Fixpoint insert_sorted (s : string) (l : list string) : list string :=
  match l with
  | [] => [s]
  | x :: l' => if String.leb s x then s :: l else x :: insert_sorted s l'
  end.
(** [Array.prototype.sort] with the default comparison. *)
Fixpoint sort_strings (l : list string) : list string :=
  match l with [] => [] | x :: l' => insert_sorted x (sort_strings l') end.

Lemma string_leb_total x y : String.leb x y = true ∨ String.leb y x = true.
Proof. unfold String.leb. rewrite (String.compare_antisym y x). destruct (String.compare x y); [by left..|by right]. Qed.

Lemma insert_sorted_perm x l : insert_sorted x l ≡ₚ x :: l.
Proof. induction l as [|y l IH]; [done|]. cbn. destruct (String.leb x y); [done|]. rewrite IH. constructor. Qed.
Lemma sort_strings_perm l : sort_strings l ≡ₚ l.
Proof. induction l as [|x l IH]; [done|]. cbn. by rewrite insert_sorted_perm, IH. Qed.

(** A list no element of which is below its predecessor. *)
Fixpoint ascending (l : list string) : bool :=
  match l with
  | x :: (y :: _) as l' => String.leb x y && ascending l'
  | _ => true
  end.
Lemma insert_sorted_ascending x l : ascending l = true → ascending (insert_sorted x l) = true.
Proof.
  induction l as [|y l IH]; [done|]. intros Hl. cbn [insert_sorted]. destruct (String.leb x y) eqn:E.
  - change (ascending (x :: y :: l)) with (String.leb x y && ascending (y :: l)). by rewrite E.
  - destruct (string_leb_total x y) as [|Hyx]; [congruence|]. destruct l as [|z l].
    + cbn. by rewrite Hyx.
    + apply andb_true_iff in Hl as [Hyz Hl]. specialize (IH Hl). cbn [insert_sorted] in *.
      destruct (String.leb x z); [|by apply andb_true_iff].
      change (String.leb y x && ascending (x :: z :: l) = true). by rewrite Hyx.
Qed.
Lemma sort_strings_ascending l : ascending (sort_strings l) = true.
Proof. induction l as [|x l IH]; [done|]. by apply insert_sorted_ascending. Qed.
Lemma sort_ascending l : ascending l = true → sort_strings l = l.
Proof.
  induction l as [|x l IH]; [done|]. intros Hl. cbn [sort_strings]. destruct l as [|y l]; [done|].
  apply andb_true_iff in Hl as [Hxy Hl]. rewrite IH by done. cbn [insert_sorted]. by rewrite Hxy.
Qed.

Lemma elem_of_distinct l x : x ∈ distinct l ↔ x ∈ l.
Proof.
  induction l as [|y l IH]; [done|]. cbn [distinct fold_right]. rewrite !elem_of_cons.
  rewrite !list_elem_of_In, filter_In, <- !list_elem_of_In, negb_true_iff. fold (distinct l). rewrite IH.
  destruct (String.eqb_spec x y) as [->|]; [split; intros; by left|]. naive_solver.
Qed.
Lemma NoDup_distinct l : NoDup (distinct l).
Proof.
  induction l as [|y l IH]; [constructor|]. cbn [distinct fold_right]. fold (distinct l). constructor.
  - rewrite list_elem_of_In, filter_In, negb_true_iff. intros [_ H]. by rewrite String.eqb_refl in H.
  - apply NoDup_ListNoDup, List.NoDup_filter. by apply NoDup_ListNoDup.
Qed.
Lemma distinct_NoDup l : NoDup l → distinct l = l.
Proof.
  induction 1 as [|y l Hy Hl IH]; [done|]. cbn [distinct fold_right]. fold (distinct l). rewrite IH. f_equal.
  clear IH Hl. induction l as [|z l IHl]; [done|]. cbn. apply not_elem_of_cons in Hy as [Hne Hy].
  destruct (String.eqb_spec z y) as [->|]; [done|]. cbn. by rewrite IHl.
Qed.

Lemma to_lower_char_idem c : to_lower_char (to_lower_char c) = to_lower_char c.
Proof. destruct c as [[] [] [] [] [] [] [] []]; vm_compute; done. Qed.

Lemma js_lower_idem s : js_lower (js_lower s) = js_lower s.
Proof.
  unfold js_lower. rewrite chars_of_chars, map_map. f_equal. apply map_ext, to_lower_char_idem.
Qed.

(** A name ends with a suffix. *)
Lemma prefix_spec p s : String.prefix p s = true ↔ ∃ t, s = p +:+ t.
Proof.
  revert s. induction p as [|c p IH]; intros s; [by destruct s; (split; [by eexists|])|].
  destruct s as [|d s]; cbn [String.prefix].
  - split; [done|]. by intros [t [=]].
  - destruct (Ascii.ascii_dec c d) as [<-|Hne].
    + rewrite IH. split; intros [t Ht]; exists t; [by rewrite Ht|by injection Ht].
    + split; [done|]. by intros [t [= E _]].
Qed.

Lemma chars_inj s t : chars s = chars t → s = t.
Proof. intros E. by rewrite <- (of_chars_chars s), E, of_chars_chars. Qed.

Lemma ends_with_spec suffix s : ends_with suffix s = true ↔ ∃ t, chars s = t ++ chars suffix.
Proof.
  unfold ends_with. rewrite prefix_spec. split.
  - intros [t E]. exists (rev (chars t)). apply (f_equal chars) in E. rewrite chars_app, !chars_of_chars in E.
    apply (f_equal (@rev ascii)) in E. by rewrite rev_app_distr, !rev_involutive in E.
  - intros [t E]. exists (of_chars (rev t)). apply chars_inj. rewrite chars_app, !chars_of_chars, E.
    by rewrite rev_app_distr.
Qed.

Lemma js_lower_app a b : js_lower (a +:+ b) = js_lower a +:+ js_lower b.
Proof. apply chars_inj. unfold js_lower. by rewrite !chars_app, !chars_of_chars, map_app. Qed.

Lemma js_trim_idem s : js_trim (js_trim s) = js_trim s.
Proof.
  assert (Hd : ∀ l : list ascii, drop_while is_space (drop_while is_space l) = drop_while is_space l).
  { intros l. induction l as [|c l IH]; [done|]. cbn. destruct (is_space c) eqn:E; [done|]. cbn. by rewrite E. }
  unfold js_trim. rewrite chars_of_chars. f_equal. unfold drop_while_end.
  set (m := drop_while is_space (rev (drop_while is_space (chars s)))).
  assert (Hm : drop_while is_space m = m) by apply Hd.
  assert (drop_while is_space (rev m) = rev m) as ->; [|by rewrite rev_involutive, Hm].
  destruct (rev m) as [|c l] eqn:E; [done|]. cbn. destruct (is_space c) eqn:Ec; [|done]. exfalso.
  pose proof (Hd (chars s)) as H0. set (t := drop_while is_space (chars s)) in *.
  assert (Ht : ∃ z, t = rev m ++ z).
  { clear -m. assert (∀ l : list ascii, ∃ z, l = z ++ drop_while is_space l) as Hs.
    { intros l. induction l as [|d l [z IH]]; [by exists []|]. cbn. destruct (is_space d); [|by exists []].
      exists (d :: z). cbn. by rewrite <- IH. }
    destruct (Hs (rev t)) as [z Hz]. exists (rev z). apply (f_equal (@rev ascii)) in Hz.
    by rewrite rev_involutive, rev_app_distr in Hz. }
  destruct Ht as [z Hz]. rewrite E in Hz. rewrite Hz in H0. cbn in H0. rewrite Ec in H0.
  assert (List.length (drop_while is_space (l ++ z)) ≤ List.length (l ++ z)).
  { clear. induction (l ++ z) as [|d k IH]; cbn; [lia|]. destruct (is_space d); cbn; lia. }
  apply (f_equal List.length) in H0. cbn in H0. lia.
Qed.

(** Truthiness of a string, and of a [string | null]. *)
Definition truthy (s : string) : bool := negb (s =s "").
Definition truthy_opt (s : option string) : bool := from_option truthy false s.

Lemma truthy_true s : truthy s = true ↔ s ≠ "".
Proof. unfold truthy. rewrite negb_true_iff. apply String.eqb_neq. Qed.

#[global] Arguments js_lower : simpl never.
#[global] Arguments js_trim : simpl never.
#[global] Arguments js_split : simpl never.
#[global] Arguments includes : simpl never.

(** ** Tactics shared by the components *)

(** Clears the bookkeeping a chain of guards leaves behind. *)
Ltac simpl_res :=
  repeat match goal with
  | H : Ok _ = Ok _ |- _ => injection H; clear H; intros; subst
  | H : Throw _ = Throw _ |- _ => injection H; clear H; intros; subst
  | H : Ok _ = Throw _ |- _ => discriminate H
  | H : Throw _ = Ok _ |- _ => discriminate H
  | H : (_, _) = (_, _) |- _ => injection H; clear H; intros; subst
  | H : Some _ = Some _ |- _ => injection H; clear H; intros; subst
  | H : None = Some _ |- _ => discriminate H
  | H : Some _ = None |- _ => discriminate H
  | H : true = false |- _ => discriminate H
  | H : false = true |- _ => discriminate H
  end.

(** Boolean guards as propositions. *)
Ltac bools :=
  repeat match goal with
  | H : negb _ = true |- _ => apply negb_true_iff in H
  | H : negb _ = false |- _ => apply negb_false_iff in H
  | H : _ && _ = true |- _ => apply andb_true_iff in H as [? ?]
  | H : _ || _ = false |- _ => apply orb_false_iff in H as [? ?]
  | H : (_ =s _) = true |- _ => apply String.eqb_eq in H
  | H : (_ =s _) = false |- _ => apply String.eqb_neq in H
  | H : truthy _ = true |- _ => apply truthy_true in H
  | H : includes _ _ = true |- _ => apply includes_spec in H
  | H : bool_decide _ = true |- _ => apply bool_decide_eq_true in H
  | H : bool_decide _ = false |- _ => apply bool_decide_eq_false in H
  | H : (_ <=? _)%Z = true |- _ => apply Z.leb_le in H
  | H : (_ <=? _)%Z = false |- _ => apply Z.leb_gt in H
  | H : (_ <? _)%Z = true |- _ => apply Z.ltb_lt in H
  | H : (_ <? _)%Z = false |- _ => apply Z.ltb_ge in H
  | H : (_ =? _)%Z = true |- _ => apply Z.eqb_eq in H
  | H : (_ =? _)%Z = false |- _ => apply Z.eqb_neq in H
  end.

(** Case analysis on the first match of a hypothesis, repeated. *)
Ltac cases_in H :=
  repeat (simplify_eq/=; simpl_res;
          match type of H with
          | context [match ?x with _ => _ end] => destruct x eqn:?; try discriminate H
          end);
  simplify_eq/=; simpl_res.

(** Inverts a chain of optional binds and guards that returned [Some]. *)
Ltac opt_inv H :=
  repeat match type of H with
  | mbind _ ?e = Some _ => let E := fresh "E" in
      destruct e eqn:E; cbn [mbind option_bind] in H; [|discriminate H]
  | fmap _ ?e = Some _ => let E := fresh "E" in
      destruct e eqn:E; cbn [fmap option_fmap option_map] in H; [|discriminate H]
  | (if ?b then None else _) = Some _ => let E := fresh "E" in
      destruct b eqn:E; [discriminate H|]
  | (if ?b then _ else None) = Some _ => let E := fresh "E" in
      destruct b eqn:E; [|discriminate H]
  | mret _ = Some _ => unfold mret, option_ret in H
  | Some _ = Some _ => injection H; clear H; intros; subst
  | None = Some _ => discriminate H
  end.

(** The guards of optional values that are there. *)
Lemma if_some {A} (b : bool) (x y : A) : (if b then Some x else None) = Some y → b = true ∧ x = y.
Proof. destruct b; [|done]. by intros [= ->]. Qed.
Ltac if_somes :=
  repeat match goal with
  | H : (if _ then Some _ else None) = Some _ |- _ => apply if_some in H as [H _]
  end.

(** Rewrites with every boolean fact in the context. *)
Ltac rewrite_bools :=
  repeat match goal with
  | H : ?b = true |- context [?b] => lazymatch b with true => fail | _ => rewrite H end
  | H : ?b = false |- context [?b] => lazymatch b with false => fail | _ => rewrite H end
  end.

(** Inverts a chain of binds that returned [Ok]. *)
Lemma result_bind_ok {E A B} (m : result E A) (f : A → result E B) b :
  m ≫= f = Ok b → ∃ a, m = Ok a ∧ f a = Ok b.
Proof. destruct m as [a|e]; [eauto|done]. Qed.
Lemma of_option_ok {E A} (e : E) (o : option A) a : of_option e o = Ok a → o = Some a.
Proof. by destruct o as [x|]; [intros [= ->]|]. Qed.
Lemma throw_unless_ok {E} (b : bool) (e : E) u : throw_unless b e = Ok u → b = true.
Proof. by destruct b. Qed.
Ltac res_inv H :=
  repeat match type of H with
  | mbind _ _ = Ok _ =>
      let a := fresh "a" in let Ha := fresh "Ha" in
      apply result_bind_ok in H as (a & Ha & H); cbn beta in H;
      first [apply of_option_ok in Ha | apply throw_unless_ok in Ha | idtac]
  | Ok _ = Ok _ => injection H; clear H; intros H
  | Throw _ = Ok _ => discriminate H
  end.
###
WHAT THIS TASK INVOLVES - For this exercise, please output exactly the lines above starting at the line with "induction l as [|y l IH]; [done|]. intros" and ending at the line with "Proof. induction l as [|x l IH]; [done|]. by", ends included.

RESPONSE -
  induction l as [|y l IH]; [done|]. intros Hl. cbn [insert_sorted]. destruct (String.leb x y) eqn:E.
  - change (ascending (x :: y :: l)) with (String.leb x y && ascending (y :: l)). by rewrite E.
  - destruct (string_leb_total x y) as [|Hyx]; [congruence|]. destruct l as [|z l].
    + cbn. by rewrite Hyx.
    + apply andb_true_iff in Hl as [Hyz Hl]. specialize (IH Hl). cbn [insert_sorted] in *.
      destruct (String.leb x z); [|by apply andb_true_iff].
      change (String.leb y x && ascending (x :: z :: l) = true). by rewrite Hyx.
Qed.
Lemma sort_strings_ascending l : ascending (sort_strings l) = true.
Proof. induction l as [|x l IH]; [done|]. by apply insert_sorted_ascending. Qed.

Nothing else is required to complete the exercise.